Simple Summary STAT3 and STAT5B mutations have been identified in a subset of T and NK large granular lymphocytic leukemia (T/NK-LGLL). The aim of our study was to evaluate the frequency and type of these mutations in all different subtypes of T/NK-LGL expansions (n = 100 patients), as well as to analyze its association with biological and clinical features of the disease.
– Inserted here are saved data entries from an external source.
Lemma blob_effect_holds fetcher r x h :
  (∀ peers, fetcher = Some peers → honest peers (repoFromPath (Request.Path r) "/blobs/")) →
  let '(h', a) := blob fetcher r x h in blob_effect fetcher r x h h' a ∧ ∃ ops, ran ops h h'.
Proof.
  intros Hf. unfold blob, blob_effect. cbv zeta. destruct (_ || _) eqn:Hm; [|split; [done|exists []; by apply ran_idle]].
  pose proof (stat_or_pull_spec fetcher r x h Hf) as H. destruct (stat_or_pull _ _ _ _) as [h' res]. destruct H as (Hsame & Hc & Hres).
  assert (∃ ops, ran ops h h') as Hran.
  { destruct Hc as [->|(b & _ & ->)]; [exists []; by apply ran_idle|exists [OpBlob b]; apply moves_one, move_blob]. }
  destruct res as [z|e].
  - destruct Hres as [Hhas [b Hb]]. destruct (Request.Method r =? "HEAD") eqn:Hh.
    + apply str_eqb_eq in Hh. rewrite Hh. by split_and!.
    + rewrite Hb. split; [|done]. split_and!; [done|done|done|]. intros _. split; [done|]. intros _. split; [done|].
      intros Hs. by eapply open_genuine.
  - destruct Hres as [Hhas He]. split; [|done]. split_and!; [done|done| |]; destruct He as [->| ->]; try done; by split; [|rewrite Hhas].
Qed.

(** ** Manifests *)

Lemma elem_of_tagged repo x d key : key ∈ tagged repo x d ↔ HasPrefix key (repo +:+ nul) = true ∧ tags d !! key = Some x.
Proof.
  assert (cursor (tags d) ≡ₚ map_to_list (tags d)) as Hp by apply sort_slice_perm. unfold tagged. rewrite list_elem_of_fmap. split.
  - intros ([k v] & -> & [Hin Hb]%list_elem_of_In%filter_In). apply andb_prop in Hb as [Hk Hv%str_eqb_eq]. cbn in *. subst v. split; [done|].
    apply list_elem_of_In in Hin. rewrite Hp in Hin. by apply elem_of_map_to_list in Hin.
  - intros [Hk Hx]. exists (key, x). split; [done|]. apply list_elem_of_In, filter_In. split.
    + apply list_elem_of_In. rewrite Hp. by apply elem_of_map_to_list.
    + apply andb_true_intro. split; [exact Hk|by apply str_eqb_eq].
Qed.

Lemma untag_keys_tags x keys d td d' td' : foldl (untag_key x) (Some (d, td)) keys = Some (d', td') →
  ∀ key, tags d' !! key = if decide (key ∈ keys) then None else tags d !! key.
Proof.
  revert d td. induction keys as [|k keys IH]; intros d td; cbn [foldl].
  { intros [= -> ->] key. by rewrite decide_False by (by intros ?%elem_of_nil). }
  cbn [untag_key mbind option_bind]. destruct (release x _) as [[d1 td1]|] eqn:E1.
  2: { intros H. exfalso. revert H. clear. induction keys; [done|by cbn]. }
  intros H key. rewrite (IH _ _ H key), (release_tags _ _ _ _ _ E1). cbn. destruct (decide (key ∈ keys)) as [Hin|Hn].
  - by rewrite decide_True by by right.
  - destruct (decide (key = k)) as [->|Hne]; [by rewrite lookup_delete_eq, decide_True by left|].
    rewrite lookup_delete_ne by done. by rewrite decide_False by (rewrite elem_of_cons; naive_solver).
Qed.
(** The loop of Query, on the map. *)
Lemma scan_visible r m stepSec from to : represents r m → (0 ≤ from)%Z →
  scan r size stepSec from to =
    omap (λ a, (λ x, Point.mk (a * stepSec * nanos) (F32.to_f64 (f x))) <$> visible m a) (seqZ from (to - from + 1)).
Proof.
  intros R Hf. unfold scan. apply list_omap_ext. apply Forall2_same_length_lookup. split; [done|]. intros i a b Ha Hb.
  assert (a = b) as <- by congruence. clear Hb. apply lookup_seqZ in Ha as [-> Hi]. set (a := (from + Z.of_nat i)%Z).
  assert (Z.rem (Z.rem a size + size) size = (a mod size)%Z) as ->.
  { assert (0 ≤ a)%Z as Ha0 by lia. clearbody a. pose proof (Z.mod_pos_bound a size Hsize).
    rewrite (Z.rem_mod_nonneg a size) by lia. rewrite Z.rem_mod_nonneg by lia.
    rewrite Zplus_mod, Z.mod_mod, Z_mod_same_full, Z.add_0_r, Z.mod_mod by lia. done. }
  pose proof (represents_lookup r m a R ltac:(lia)) as H.
  destruct (at_ (ring.abs r) (a mod size) =? a)%Z; destruct (visible m a); simplify_eq/=; try done. by rewrite H.
Qed.

(** What is recent enough was not overwritten. *)
Lemma recent_visible m a x cur : m !! a = Some x → (∀ b y, m !! b = Some y → b ≤ cur)%Z → (cur - a < size)%Z → visible m a = Some x.
Proof.
  intros Hx Hmax Hr. unfold visible. destruct (overwritten m a) eqn:O; [|done]. exfalso.
  apply overwritten_spec in O as (b & y & Hb & Hlt & Hm). specialize (Hmax b y Hb).
  assert ((b - a) mod size = 0)%Z as H0 by (rewrite Zminus_mod, Hm, Z.sub_diag; apply Z.mod_0_l; lia).
  rewrite Z.mod_small in H0; lia.
Qed.
End represents.

(** * The store that forgets nothing

    Per series the last value of every raw slot, and of every slot of five minutes the
    values that its raw slots were opened with, which are averaged one by one. *)

Module Unbounded.
Record t := mk { cur : Z; slots : gmap Z Z; opened : gmap Z (list Z) }.

Definition new : t := mk emptySlot ∅ ∅.

(** The running mean, in float32. *)
Definition mean_step (acc : Z * Z) (v : Z) : Z * Z :=
  (F32.add acc.1 (F32.div (F32.sub v acc.1) (F32.ofZ (acc.2 + 1))), acc.2 + 1)%Z.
We show for the first time that STAT3/5B mutations were present in all different T/NK-cell LGLL categories here studied; further, STAT3 mutations were associated with overall reduced counts of almost all normal residual populations of immune cells in blood, together with a shorter time-to-therapy vs. wild type T/NK-LGLL. These findings contribute to support the utility of the STAT3 mutation analysis for diagnostic and prognostic purposes in LGLL. STAT3 and STAT5B (STAT3/STAT5B) mutations are the most common mutations in T-cell large granular lymphocytic leukemia (T-LGLL) and chronic lymphoproliferative disorders of NK cells (CLPD-NK), but their clinical impact remains unknown. We investigated the frequency and type of STAT3/STAT5B mutations in FACS-sorted populations of expanded T/NK-LGL from 100 (82 clonal; 6 oligoclonal; 12 polyclonal) patients, and its relationship with disease features. Seventeen non-LGL T-CLPD patients and 628 age-matched healthy donors were analyzed as controls. STAT3 (n = 30) and STAT5B (n = 1) mutations were detected in 28/82 clonal T/NK-LGLL patients (34%), while absent (0/18, 0%) among oligoclonal/polyclonal LGL-lymphocytosis. Mutations were found across all diagnostic subgroups: TCD8(+)-LGLL, 36%; CLPD-NK, 38%; TCD4(+)-LGLL, 7%; T alpha beta+DP-LGLL, 100%; T alpha beta+DN-LGLL, 50%; T gamma delta(+)-LGLL, 44%. STAT3-mutated T-LGLL/CLPD-NK showed overall reduced (p < 0.05) blood counts of most normal leukocyte subsets, with a higher rate (vs. nonmutated LGLL) of neutropenia (p = 0.04), severe neutropenia (p = 0.02), and cases requiring treatment (p = 0.0001), together with a shorter time-to-therapy (p = 0.0001), particularly in non-Y640F STAT3-mutated patients. These findings confirm and extend on previous observations about the high prevalence of STAT3 mutations across different subtypes of LGLL, and its association with a more marked decrease of all major blood-cell subsets and a shortened time-to-therapy.